Schulz, der bekennende Liebhaber jeglicher regionaler, sozialer oder sonstwie auffälliger Sprachfärbung, hegt große Sympathie für die hiesige Mundart: „Vor vielen Jahren hat mir Jochen Malmsheimer mal das Ruhrgebietswörterbuch „Hömma“ geschenkt, das hat einen festen Platz auf meinem Schreibtisch bei den Nachschlagewerken. Wenn ich für eine Geschichte eine Figur bräuchte, die Pottslang sprechen würde, dann bekäme ich das hin – nicht zuletzt, weil ich ja zahlreiche fachkundige Korrekturleser hinter mir wüsste.
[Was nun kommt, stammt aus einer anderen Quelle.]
(** The references the report uses: the entities and three characters. *)
Definition references : list (text * ascii) :=
  [(str "&lt;", "<"%char); (str "&gt;", ">"%char); (str "&amp;", "&"%char);
   (str "&apos;", "'"%char); (str "&quot;", QUOTE);
   (str "&#x09;", TAB); (str "&#x0A;", LF); (str "&#x0D;", CR)].

(** Characters that stand for themselves in the value of an attribute. *)
Definition plain_in_value (c : ascii) : bool :=
  (32 <=? code c) && negb (bool_decide (c = "<"%char)) && negb (bool_decide (c = "&"%char)) &&
  negb (bool_decide (c = QUOTE)).

Inductive value_of : text -> text -> Prop :=
  | value_nil : value_of [] []
  | value_plain c s v : plain_in_value c = true -> value_of s v -> value_of (c :: s) (c :: v)
  | value_reference r c s v : (r, c) ∈ references -> value_of s v -> value_of (r ++ s) (c :: v).

(** Names, as far as the report needs them. *)
Definition xml_name_start (c : ascii) : bool := IsAlpha c || bool_decide (c = "_"%char).
Definition xml_name_char (c : ascii) : bool :=
  xml_name_start c || IsDigit c || bool_decide (c = "-"%char) || bool_decide (c = "."%char).
Definition xml_name (n : text) : bool :=
  match n with c :: n' => xml_name_start c && forallb xml_name_char n' | [] => false end.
Das geht auch über das rein Sprachliche hinaus: Ich glaube schon, dass zwischen den Norddeutschen und Ruhrgebietlern eine große Harmonie herrscht. Die Mentalität, die manchmal auch raue Offenheit ähnelt sich. Ohne mich jetzt einschleimen zu wollen: Beim Gedanken an das Revier wird mir durchaus warm ums Herz.“
Und in Bochum kann er sich auch wieder eines herzlichen Empfangs sicher sein.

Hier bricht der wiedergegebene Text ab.